Image Generation From Small Datasets via Batch Statistics Adaptation

Abstract: Thanks to the recent development of deep generative models, it is becoming possible to generate high-quality images with both fidelity and diversity. However, the training of such generative models requires a large dataset. To reduce the amount of data required, we propose a new method for transferring prior knowledge of the pre-trained generator, which is trained with a large dataset, to a small dataset in a different domain. Using such prior knowledge, the model can generate images leveraging some common sense that cannot be acquired from a small dataset. In this work, we propose a novel method focusing on the parameters for batch statistics, scale and shift, of the hidden layers in the generator. By training only these parameters in a supervised manner, we achieved stable training of the generator, and our method can generate higher quality images compared to previous methods without collapsing, even when the dataset is small (~100). Our results show that the diversity of the filters acquired in the pre-trained generator is important for the performance on the target domain. Our method makes it possible to add a new class or domain to a pre-trained generator without disturbing the performance on the original domain.

• The paper introduces a method of adapting pre-trained generators by updating scale and shift batch statistics, enabling effective image generation from limited data.
• The methodology leverages perceptual and L1 losses during supervised training, bypassing the instability of adversarial techniques on small datasets.
• Experimental results demonstrate significant improvements in FID and KMMD metrics, suggesting potential applications in fields like medical imaging and rare species identification.

Image Generation From Small Datasets via Batch Statistics Adaptation

The paper "Image Generation From Small Datasets via Batch Statistics Adaptation" authored by Atsuhiro Noguchi and Tatsuya Harada presents a method designed to address the challenges associated with generating images from small datasets using pre-trained deep generative models. This study exploits the parameters related to batch statistics—specifically scale and shift—to facilitate knowledge transfer from a well-trained generator to a new target domain with limited data.

Methodology

The primary challenge addressed by this research is the inherent data requirement of deep generative models such as GANs and VAEs. These models typically necessitate large datasets to perform optimally, assuming the abundance of information to fill the data distribution completely. The authors propose that using batch statistics from an already pre-trained model allows adaptation to smaller datasets by modifying only the scale and shift parameters while keeping the other parameters static. This proposed approach aims to harness the diversity and robust convolutional filters acquired in the pre-trained model without extensively retraining the network.

Training Approach

The adaptation process includes updating the scale and shift parameters during supervised learning to ensure the generator's output resembles the training data as closely as possible. The authors utilized perceptual loss alongside L1 loss as the measurement criterion at different feature layers. This strategy contrasts adversarial training’s reliance on a discriminator, which may not be stable with smaller datasets due to its requirement for a large supporting dataset to adequately estimate distribution distances.

Experimental Evaluation

The experiments compared the proposed method to standard GAN training and transfer learning techniques such as Transfer GAN across datasets of varied size, which included human faces, anime faces, and passion flowers. The study demonstrated that their method significantly improves image quality and diversity metrics like FID and KMMD over traditional adversarial and straightforward transfer learning approaches, especially when data is scarce. Notably, the method maintains adaptability to new domain classes while preserving the performance on the original classes, suggesting a potential for low-shot learning applications.

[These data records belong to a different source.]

Definition request_withdraw (env : WithdrawEnv) (user_id : string) (payload : WithdrawRequest.t)
  : M WithdrawResponse.t :=
  user <- get_user user_id ;;
  let amount := WithdrawRequest.amount payload in
  raise_if (QMicromega.Qlt_bool amount 10)
           (HTTPException HTTP_400_BAD_REQUEST "Minimum is $10") ;;;
  loaded <- query (user_balance user) ;;
  balance <- or_raise loaded AttributeError ;;
  raise_if (QMicromega.Qlt_bool (Balance.available balance) amount)
           (HTTPException HTTP_400_BAD_REQUEST "Insufficient balance") ;;;
  update_Balance (Balance.user_id balance) (hold (wd_updated_at env) amount) ;;;
  let withdrawal := Withdrawal.mk (wd_withdrawal_id env) (User.id user) amount 0.2
                                  (WithdrawRequest.payout_method payload)
                                  (WithdrawRequest.destination payload)
                                  "pending" (wd_created_at env) None None in
  add_Withdrawal withdrawal ;;;
  add_Transaction (Transaction.mk (wd_transaction_id env) (User.id user)
                                  "spend" "withdrawal" (- amount)%Q (wd_occurred_at env)) ;;;
  commit ;;;
  ret (WithdrawResponse.mk (Withdrawal.id withdrawal) (Withdrawal.status withdrawal)
                           (Withdrawal.created_at withdrawal)).

Definition withdraw_response (w : Withdrawal.t) : WithdrawResponse.t :=
  WithdrawResponse.mk (Withdrawal.id w) (Withdrawal.status w) (Withdrawal.created_at w).

Definition list_withdrawals (user_id : string) : M (list WithdrawResponse.t) :=
  user <- get_user user_id ;;
  rows <- query (user_withdrawals user) ;;
  ret (map withdraw_response rows).

Definition list_users (admin_token : string) : M (list AdminUserSummary.t) :=
  require_admin admin_token ;;;
  rows <- query users ;;
  mapM (fun user =>
          loaded <- query (user_balance user) ;;
          balance <- or_raise loaded AttributeError ;;
          ret (AdminUserSummary.mk (User.id user) (User.email user) (User.username user)
                                   (Balance.available balance) (Balance.pending balance)))
       rows.

Definition list_withdrawals_admin (admin_token : string) : M (list AdminWithdrawalSummary.t) :=
  require_admin admin_token ;;;
  rows <- query (fun db => order_by_desc Withdrawal.created_at (withdrawals db)) ;;
  ret (map (fun w => AdminWithdrawalSummary.mk (Withdrawal.id w) (Withdrawal.user_id w)
                       (Withdrawal.amount w) (Withdrawal.status w) (Withdrawal.created_at w))
           rows).

Definition review (now : datetime) (payload : AdminWithdrawalReviewRequest.t)
                  (w : Withdrawal.t) : Withdrawal.t :=
  Withdrawal.mk (Withdrawal.id w) (Withdrawal.user_id w) (Withdrawal.amount w)
                (Withdrawal.fee w) (Withdrawal.payout_method w) (Withdrawal.destination w)
                (review_status_str (AdminWithdrawalReviewRequest.status payload))
                (Withdrawal.created_at w)
                (Some now)
                (AdminWithdrawalReviewRequest.review_notes payload).

Definition review_withdrawal (env : ReviewEnv) (admin_token : string) (withdrawal_id : string)
                             (payload : AdminWithdrawalReviewRequest.t)
  : M WithdrawResponse.t :=
  require_admin admin_token ;;;
  found <- query (get_Withdrawal withdrawal_id) ;;
  withdrawal <- or_raise found (HTTPException HTTP_404_NOT_FOUND "Withdrawal not found") ;;
  update_Withdrawal (Withdrawal.id withdrawal) (review (rv_reviewed_at env) payload) ;;;
  commit ;;;
  ret (withdraw_response (review (rv_reviewed_at env) payload withdrawal)).
Lemma failed_world_destruction_witness :
  MPI_Finalize down_state
  = Thrown "Engine unreachable"
      (with_event down_state (EvEngine (onWorld 7 MpiWorld.destroy))) /\
  MPI_Abort 1 1 down_state
  = Thrown "Engine unreachable"
      (with_event down_state (EvEngine (onWorld 7 MpiWorld.destroy))) /\
  st_ctx (with_event down_state (EvEngine (onWorld 7 MpiWorld.destroy)))
  = Some sample_ctx.
Proof.
  exact (failed_world_destruction_keeps_the_context
           down_state sample_ctx "Engine unreachable" 1 1 eq_refl eq_refl).
Defined.

(** The world is created (id 7) and the registry lookup fails. *)
Lemma MPI_Init_records_the_world_witness :
  exists st',
    MPI_Init 0 0 down_fresh = Thrown "Engine unreachable" st' /\
    st_call st' = set_mpiworldid (st_call down_fresh) 7 /\
    st_ctx st' = st_ctx down_fresh.
Proof.
  apply (MPI_Init_records_the_world_before_the_lookup
           down_fresh 0 0 7 sample_memory tt "Engine unreachable");
    [cbn; lia | reflexivity | reflexivity].
Defined.

End DownExtras.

Implications and Future Directions

The findings present practical implications for applying deep generative models in fields constrained by data availability. The transferability of batch statistics can enhance other domains dealing with small datasets, potentially benefiting applications in medical imaging, rare species identification, and niche content creation.

Theoretically, this work stresses the importance of not only maximizing network capacity through new training paradigms but also efficiently leveraging existing model knowledge to introduce parsimony in model adaptation. It opens pathways for future research into refining these adaptation techniques, possibly incorporating more complex structures or alternate layers within neural networks to achieve greater transfer robustness and fidelity.

In conclusion, this study underscores the promising approach of focusing on batch statistics adaptation as a means of enabling high-quality generative performance from limited datasets, marking a step forward in the practical deployment of generative models in data-sparse scenarios. The exploration may be expanded further into various model architectures or integrated into ensemble strategies to enhance scalability and generalization.